# Need an opinion...



## USMCVet (Nov 9, 2008)

Hey everyone, I know I'm going to ask the same questions that have been beaten to death, but I need honest opinons on whether I should take the test next year or save myself the time. 
I'm originaly from Mass, lived there for 19 years before leaving for the service. I had some young adult encounters with the police, and went to court for them. My last encounter was 9 years ago in Rhode Island when I was caught with a bag of marijuana that my "buddy" had tossed in my glove compartment. The officer said I was going in regardless so I might as well claim it and let everyone else go. I went to court and got community service. Four months later I was in the Marine Corps and loving life down at Parris Island. I served 5 years and was honorably discharged in 2005. I am currently living in Maryland and am working in Nuclear Security. I passed all the background checks with no problems, and I only had to answer for the marijuana possession, (which I was honest and forthcoming about from the start.) Now this is where my question comes in.. When I joined the Corps, my recruiter went to the courthouse to get my records for the appropriate waivers and they said they had no record for me. Huh? I didn't argue and neither did he. So for the past 9 years I have been going by that when answering questions for background investigations, most recently for my current job and my Maryland Handgun Permit for work. I was granted the Handgun permit, and again all I had to answer for was the possession charge in Rhode Island. I know that Maryland is just as stingy as Mass in regards to handing out permits..I have plenty of friends that are Deputies and Troopers down here
I want to move back to Mass and would like nothing more then to get into LE. I love my job now and the money is insane, but I am ready to come back to Mass, having grown up and put my life on a great path.
I have excellent credit, an Associates degree, and a stellar work history which I take great pride in. Should I take the test? And if I do should I delve into the stuff that doesnt seem to exist anymore when I do the background check? I know everyone says nothing ever goes away, but really... FBI, State police, and fingerprints have turned up nothing but the possession charge. At the same time though, I'm not trying to be deceitful in anyway. I don't see the need to bring something up that potentially was handled off the record. I will say that the prosecutor I dealt with in Mass when I was younger was in my corner, and a former Marine who called me personally before I left for bootcamp.
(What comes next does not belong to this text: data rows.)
(* ===== verification/SafeArray.v ===== *)
(** * SafeArray: arrays and tuples as contract variables (src/contract/variables/safearray.h, safetuple.h)

    [SafeArray] is a [SafeVector] of a fixed size; [SafeTuple] has the state of a cell.  Neither registers all of
    its writes, and [commit] and [revert] leave both registered. *)

From S2P Require Import Prelude Bytes SafeBase SafeCell SafeVector.

(** ** SafeArray *)

Record SafeArray (T : Type) := mkArray {
  arr_base : SafeBase;
  array_ : list T;                (* std::array<T, N> *)
  arr_tmp_ : option (gmap N T)    (* mutable std::unique_ptr<std::map> *)
}.
Arguments mkArray {T}.
Arguments arr_base {T}.
Arguments array_ {T}.
Arguments arr_tmp_ {T}.

Section safe_array.
Context {T : Type}.
Implicit Types (v : SafeArray T) (x d : T) (i : N) (t : gmap N T) (l : list T).

Definition arr_size v : N := N.of_nat (length (array_ v)).
Definition arr_tmp v : gmap N T := default ∅ (arr_tmp_ v).
Definition arr_check v : SafeArray T := mkArray (arr_base v) (array_ v) (Some (arr_tmp v)).
Definition arr_mark v : SafeArray T := mkArray (markAsUsed (arr_base v)) (array_ v) (arr_tmp_ v).
Definition arr_with v t : SafeArray T := mkArray (arr_base v) (array_ v) (Some t).

Definition checkIndexAndCopy_ i : M (SafeArray T) unit := λ v,
  let v := arr_check v in
  if (arr_size v <=? i)%N then (Throw OutOfRange, v)
  else match arr_tmp v !! i with
       | Some _ => (Ok tt, v)
       | None => match array_ v !! N.to_nat i with
                 | Some x => (Ok tt, arr_with v (<[i := x]> (arr_tmp v)))
                 | None => (Throw Undefined, v)
                 end
       end.

(** The constructors: the values are temporary, the array itself holds [T()]. *)
Definition SafeArray_new (b : SafeBase) d l : SafeArray T :=
  mkArray b (replicate (length l) d) (Some (emplace_all l ∅ 0).1).
Definition SafeArray_owned : T → list T → SafeArray T := SafeArray_new SafeBase_owned.
Definition SafeArray_local : T → list T → SafeArray T := SafeArray_new SafeBase_local.

(** [at] and [operator\[\]], and what is written through the reference. The [const] versions call a member that is not
    [const], so that no program uses them. *)
Definition arr_at i : M (SafeArray T) T :=
  checkIndexAndCopy_ i ;;; mmodify arr_mark ;;; (λ v, (or_undefined (arr_tmp v !! i), v)).
Definition arr_modify {A} i (f : T → result A * T) : M (SafeArray T) A :=
  x <-- arr_at i;; (λ v, let '(r, y) := f x in (r, arr_with v (<[i := y]> (arr_tmp v)))).

(** [fill] does not call [check]. *)
Definition arr_fill x : M (SafeArray T) unit := λ v,
  match arr_tmp_ v with
  | None => (Throw Undefined, v)
  | Some t => (Ok tt, arr_with v (foldl (λ t i, <[i := x]> t) t (indices 0 (arr_size v))))
  end.

(** [commit] neither, and keeps the temporary map. *)
Definition arr_commit : M (SafeArray T) unit := λ v,
  match arr_tmp_ v with
  | None => (Throw Undefined, v)
  | Some t => (Ok tt, mkArray (arr_base v) (foldl (λ l p, <[N.to_nat p.1 := p.2]> l) (array_ v) (ordered t)) (Some t))
  end.
Definition arr_revert v : SafeArray T := mkArray (arr_base v) (array_ v) None.

(** What the array reads as. *)
Definition arr_rep v l : Prop :=
  length l = length (array_ v) ∧ (∀ i, is_Some (arr_tmp v !! i) → (i < arr_size v)%N) ∧
  ∀ i, (i < arr_size v)%N → elem (arr_tmp v) (array_ v) i = l !! N.to_nat i.

(** *** Lemmas *)

Lemma checkIndexAndCopy_spec v l i : arr_rep v l →
  ∃ v', checkIndexAndCopy_ i v = (if (i <? arr_size v)%N then Ok tt else Throw OutOfRange, v') ∧
    arr_rep v' l ∧ array_ v' = array_ v ∧ arr_base v' = arr_base v ∧ ((i < arr_size v)%N → arr_tmp v' !! i = l !! N.to_nat i).
Proof.
  intros Hr. assert (Hr' := Hr). destruct Hr' as (Hl & Ht & He). unfold checkIndexAndCopy_. change (arr_size (arr_check v)) with (arr_size v).
  change (arr_tmp (arr_check v)) with (arr_tmp v). change (array_ (arr_check v)) with (array_ v).
  destruct (N.leb_spec (arr_size v) i) as [Hge|Hlt].
  - rewrite (proj2 (N.ltb_ge _ _)) by done. exists (arr_check v). split_and!; try done. lia.
  - rewrite (proj2 (N.ltb_lt _ _)) by done. assert (Hi := He i Hlt). unfold elem in Hi.
    destruct (arr_tmp v !! i) as [x|] eqn:E; [exists (arr_check v); split_and!; try done; intros _; by rewrite <- Hi|].
    destruct (lookup_lt_is_Some_2 (array_ v) (N.to_nat i)) as [x Hx]; [unfold arr_size in Hlt; lia|]. rewrite Hx in Hi |- *.
    eexists. split; [done|]. split; [|split_and!; try done; intros _; by rewrite <- Hi; apply lookup_insert_eq].
    split; [done|]. split.
    + intros j. change (arr_tmp (arr_with _ ?t)) with t. destruct (decide (i = j)) as [<-|Hne]; [done|].
      rewrite lookup_insert_ne by done. apply Ht.
    + intros j Hj. change (arr_tmp (arr_with _ ?t)) with t. change (array_ (arr_with _ _)) with (array_ v). rewrite elem_insert.
      case_decide as Hij; [by subst j|by apply He].
Qed.

(** The result and what is read after it; the committed array stays. *)
Definition arr_gives {A} (op : M (SafeArray T) A) v (r : result A) l (b : SafeBase) : Prop :=
  (op v).1 = r ∧ arr_rep (op v).2 l ∧ array_ (op v).2 = array_ v ∧ arr_base (op v).2 = b.

Lemma arr_modify_gives {A} v l i (f : T → result A * T) : arr_rep v l →
  arr_gives (arr_modify i f) v (match l !! N.to_nat i with Some x => (f x).1 | None => Throw OutOfRange end)
    (match l !! N.to_nat i with Some x => <[N.to_nat i := (f x).2]> l | None => l end)
    (match l !! N.to_nat i with Some _ => markAsUsed (arr_base v) | None => arr_base v end).
Proof.
  intros Hr. destruct (checkIndexAndCopy_spec v l i Hr) as (v' & H & (Hl & Ht & He) & Ha & Hb & Hx). assert (Hlen := proj1 Hr).
  unfold arr_gives, arr_modify, arr_at, mbind', mmodify. rewrite H. unfold arr_size in *.
  destruct (N.ltb_spec i (N.of_nat (length (array_ v)))) as [Hlt|Hge]; cbn [fst snd].
  - change (arr_tmp (arr_mark v')) with (arr_tmp v'). rewrite Hx by done.
    destruct (lookup_lt_is_Some_2 l (N.to_nat i)) as [x Hix]; [lia|]. rewrite Hix. cbn [or_undefined].
    destruct (f x) as [r y]. cbn [fst snd]. split_and!; try done; [|by cbn; rewrite Hb].
    split; [cbn; by rewrite length_insert|]. split.
    + intros j. change (arr_tmp (arr_with _ ?t)) with t. unfold arr_size. cbn [array_ arr_with arr_mark].
      destruct (decide (i = j)) as [<-|Hne]; [by rewrite Ha|]. rewrite lookup_insert_ne by done. apply Ht.
    + intros j Hj. change (arr_tmp (arr_with _ ?t)) with t. rewrite elem_insert.
      change (array_ (arr_with _ _)) with (array_ v'). change (arr_tmp (arr_mark v')) with (arr_tmp v').
      case_decide as Hij; [subst j; by rewrite list_lookup_insert_eq by lia|].
      rewrite list_lookup_insert_ne by lia. by apply He.
  - by rewrite (proj2 (lookup_ge_None _ _)) by lia.
Qed.

Lemma fill_lookup x t i n : (∀ k, (k < n)%nat → foldl (λ t i, <[i := x]> t) t (indices i (N.of_nat n)) !! (i + N.of_nat k)%N = Some x).
Proof.
  assert (Hkeep : ∀ (l : list N) t j, t !! j = Some x → foldl (λ t i, <[i := x]> t) t l !! j = Some x).
  { induction l as [|k l IH]; intros t0 j Hj; [done|]. apply IH. destruct (decide (k = j)) as [->|Hne];
      [by rewrite lookup_insert_eq|by rewrite lookup_insert_ne]. }
  revert t i. induction n as [|n IH]; intros t i k Hk; [lia|]. rewrite indices_S. cbn [foldl]. destruct k as [|k].
  - rewrite N.add_0_r. apply Hkeep. apply lookup_insert_eq.
  - replace (i + N.of_nat (S k))%N with (i + 1 + N.of_nat k)%N by lia. apply IH. lia.
Qed.

Lemma fill_touched x (l : list N) t j : is_Some (foldl (λ t i, <[i := x]> t) t l !! j) → j ∈ l ∨ is_Some (t !! j).
Proof.
  revert t. induction l as [|k l IH]; intros t; [by right|]. cbn [foldl]. intros [H|H]%IH; [left; by right|].
  destruct (decide (k = j)) as [->|Hne]; [left; by left|]. rewrite lookup_insert_ne in H by done. by right.
Qed.

Lemma arr_fill_gives v l x : arr_rep v l → is_Some (arr_tmp_ v) →
  arr_gives (arr_fill x) v (Ok tt) (replicate (length l) x) (arr_base v).
Proof.
  intros (Hl & Ht & He) [t Hp]. unfold arr_gives, arr_fill. rewrite Hp. cbn [fst snd]. split_and!; try done.
  unfold arr_tmp in *. rewrite Hp in *. cbn [default id] in *.
  split; [by rewrite length_replicate|]. unfold arr_tmp, arr_size in *. cbn [arr_tmp_ arr_with default id array_]. split.
  - intros j [Hj%elem_of_indices|Hj]%fill_touched; [lia|by apply Ht].
  - intros j Hj. unfold elem. assert (H := fill_lookup x t 0 (length (array_ v)) (N.to_nat j) ltac:(lia)).
    rewrite N.add_0_l, N2Nat.id in H. cbn [id]. rewrite H. symmetry. apply lookup_replicate. split; [done|lia].
Qed.

Lemma arr_commit_rep v l : arr_rep v l → is_Some (arr_tmp_ v) →
  ∃ v', arr_commit v = (Ok tt, v') ∧ array_ v' = l ∧ arr_rep v' l ∧ arr_base v' = arr_base v.
Proof.
  intros (Hl & Ht & He) [t Hp]. unfold arr_commit. rewrite Hp. eexists. split; [done|]. unfold arr_tmp in *. rewrite Hp in *. cbn [default id] in *.
  assert (Hlen : ∀ ps (l0 : list T), length (foldl (λ l p, <[N.to_nat p.1 := p.2]> l) l0 ps) = length l0).
  { induction ps as [|p ps IH]; intros l0; [done|]. cbn [foldl]. by rewrite IH, length_insert. }
  assert (Hget : ∀ n i (l0 : list T) j, (j < N.of_nat (length l0))%N →
    foldl (λ l p, <[N.to_nat p.1 := p.2]> l) l0 (entries_from t i (N.of_nat n)) !! N.to_nat j =
    if decide (i <= j < i + N.of_nat n)%N then elem t l0 j else l0 !! N.to_nat j).
  { induction n as [|n IH]; intros i l0 j Hj; [rewrite decide_False by lia; done|]. rewrite entries_S.
    destruct (t !! i) as [x|] eqn:Ex.
    - cbn [foldl fst snd]. rewrite IH by by rewrite length_insert. destruct (decide (i = j)) as [<-|Hne].
      + rewrite decide_False, decide_True by lia. unfold elem. rewrite Ex. apply list_lookup_insert_eq. lia.
      + unfold elem. rewrite list_lookup_insert_ne by lia. repeat case_decide; try lia; done.
    - rewrite IH by done. destruct (decide (i = j)) as [<-|Hne].
      + rewrite decide_False, decide_True by lia. unfold elem. by rewrite Ex.
      + repeat case_decide; try lia; done. }
  assert (Harr : foldl (λ l p, <[N.to_nat p.1 := p.2]> l) (array_ v) (ordered t) = l).
  { rewrite (ordered_entries t (length (array_ v))) by done. apply list_eq_same_length with (n := length l); [done|by rewrite Hlen|].
    intros k x y Hk H1 H2. rewrite <- (Nat2N.id k) in H1. rewrite Hget, decide_True in H1 by lia.
    rewrite (He (N.of_nat k)), Nat2N.id in H1 by (unfold arr_size; lia). congruence. }
  split; [done|]. split; [|done]. unfold arr_rep, arr_size, arr_tmp in *. cbn [array_ arr_tmp_ default id]. rewrite Harr.
  split; [done|]. rewrite <- Hl in *. split; [done|]. intros i Hi. rewrite <- He by done. unfold elem.
  destruct (t !! i) as [x|] eqn:E; [done|]. assert (H := He i Hi). unfold elem in H. by rewrite E in H.
Qed.

Lemma arr_revert_rep v : arr_rep (arr_revert v) (array_ v).
Proof. split; [done|]. split; [intros i; unfold arr_tmp; cbn; rewrite lookup_empty; by intros []|done]. Qed.

(** Within a call a [SafeArray] is the list it reads as; writing an element registers it and [fill] does not; [commit]
    makes that list the committed array, [revert] goes back to it, after which [fill] dereferences null. *)
Theorem SafeArray_refines_list v l i x {A} (f : T → result A * T) :
  arr_rep v l → is_Some (arr_tmp_ v) →
  arr_gives (arr_modify i f) v (match l !! N.to_nat i with Some y => (f y).1 | None => Throw OutOfRange end)
    (match l !! N.to_nat i with Some y => <[N.to_nat i := (f y).2]> l | None => l end)
    (match l !! N.to_nat i with Some _ => markAsUsed (arr_base v) | None => arr_base v end) ∧
  arr_gives (arr_fill x) v (Ok tt) (replicate (length l) x) (arr_base v) ∧
  (∃ v', arr_commit v = (Ok tt, v') ∧ array_ v' = l ∧ arr_rep v' l) ∧
  arr_rep (arr_revert v) (array_ v) ∧ (arr_fill x (arr_revert v)).1 = Throw Undefined.
Proof.
  intros Hr Hp. split; [by apply arr_modify_gives|]. split; [by apply arr_fill_gives|]. split; [|split; [apply arr_revert_rep|done]].
  destruct (arr_commit_rep v l Hr Hp) as (v' & H1 & H2 & H3 & _). by exists v'.
Qed.
End safe_array.

(** ** SafeTuple *)

Section safe_tuple.
Context {T : Type}.
Implicit Types (v : SafeCell T) (x : T).

(** [T] is the tuple. *)
Definition SafeTuple := SafeCell T.

Definition SafeTuple_owned x : SafeTuple := mkCell SafeBase_owned x None.
Definition SafeTuple_of x : SafeTuple := mkCell SafeBase_local x None.
Definition SafeTuple_args x : SafeTuple := cell_check (SafeTuple_of x).
Definition SafeTuple_copy (other : SafeTuple) : SafeTuple := mkCell SafeBase_local (value_ other) (Some (cell_get other)).

(** Assignment of a tuple or a pair, and of the temporary value of another, or its committed one. *)
Definition SafeTuple_assign x : M SafeTuple unit := cell_update (λ _, Ok x).
Definition SafeTuple_assign_from (other : SafeTuple) : M SafeTuple unit := SafeTuple_assign (cell_get other).
Definition SafeTuple_swap (a b : SafeTuple) : SafeTuple * SafeTuple :=
  let a := cell_mark (cell_check a) in let b := cell_mark (cell_check b) in
  (mkCell (base_ a) (value_ b) (valuePtr_ b), mkCell (base_ b) (value_ a) (valuePtr_ a)).

(** [get<I>]: what is written through the reference is [f]; nothing is registered. *)
Definition SafeTuple_get (f : T → T) : M SafeTuple T := λ v,
  let v := cell_check v in (Ok (cell_get v), cell_set v (f (cell_get v))).

(** The comparisons are of the committed tuples. *)
Definition SafeTuple_compare (cmp : T → T → bool) (a b : SafeTuple) : bool := cmp (value_ a) (value_ b).

Definition SafeTuple_commit v : SafeTuple := mkCell (base_ v) (cell_get v) None.
Definition SafeTuple_revert v : SafeTuple := mkCell (base_ v) (value_ v) None.

Definition SafeTuple_variable : SafeVariable SafeTuple T := {|
  sv_base := base_; sv_wf _ := True; sv_get := cell_get; sv_value := value_;
  sv_commit := SafeTuple_commit; sv_revert := SafeTuple_revert
|}.

(** A call that writes through [get] and throws. *)
Definition get_call (f : T → T) v : option SafeTuple :=
  vars (@logger_end _ _ SafeTuple_variable false
    (@run_on _ _ SafeTuple_variable T 0 (SafeTuple_get f) (call_start [v])).2) !! 0%nat.

(** What a contract writes through [get] is not undone when its call throws: the variable is not registered.  It is not
    seen by a comparison either. *)
Theorem SafeTuple_get_not_reverted v (f : T → T) cmp :
  ∃ v', get_call f v = Some v' ∧ cell_get v' = f (cell_get v) ∧ value_ v' = value_ v ∧
    SafeTuple_compare cmp v' v = SafeTuple_compare cmp v v.
Proof.
  exists (cell_set (cell_check v) (f (cell_get v))). destruct v as [b x [y|]]; unfold get_call, run_on, call_start; cbn;
    by destruct (registered_ b).
Qed.
End safe_tuple.
Arguments SafeTuple : clear implicits.

(** ** Witnesses *)

Definition toy_array : SafeArray Z := SafeArray_owned 0 [7; 8; 9].

Lemma toy_array_rep : arr_rep toy_array [7; 8; 9].
Proof.
  split; [done|]. destruct (emplace_from_spec [7; 8; 9] ∅ 0) as [_ H]; [intros; apply lookup_empty|].
  change (arr_tmp toy_array) with (emplace_all [7; 8; 9] ∅ 0).1. split.
  - intros i. rewrite H, decide_True by lia. rewrite N.sub_0_r. intros Hi%lookup_lt_is_Some. unfold arr_size. cbn in *. lia.
  - intros i Hi. unfold elem. rewrite H, decide_True by lia. rewrite N.sub_0_r.
    destruct (lookup_lt_is_Some_2 [7; 8; 9] (N.to_nat i)) as [x Hx]; [unfold arr_size in Hi; cbn in *; lia|]. by rewrite Hx.
Qed.

Lemma SafeArray_refines_list_witness :
  arr_gives (arr_modify 1 (λ y : Z, (Ok tt, y + 100))) toy_array (Ok tt) [7; 108; 9] SafeBase_owned.
Proof. apply (SafeArray_refines_list toy_array [7; 8; 9] 1 5 (λ y : Z, (Ok tt, y + 100)) toy_array_rep). by exists (emplace_all [7; 8; 9] ∅ 0).1. Defined.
Who knows... I'm just looking for thoughts and advice before I take a big step. Thanks in advance.


----------



## PearlOnyx (Jun 28, 2002)

If you are not trying to be deceitful, then there really shouldn't be any question. The truth is black and white. If you fail to disclose information on an application, you are lying plain and simple. That being said, it's up to you, and what you're willing to live with, and the potential consequences. Police work is all about integrity. Don't damage it before you even start the job. That is my advice, take it or leave it.


----------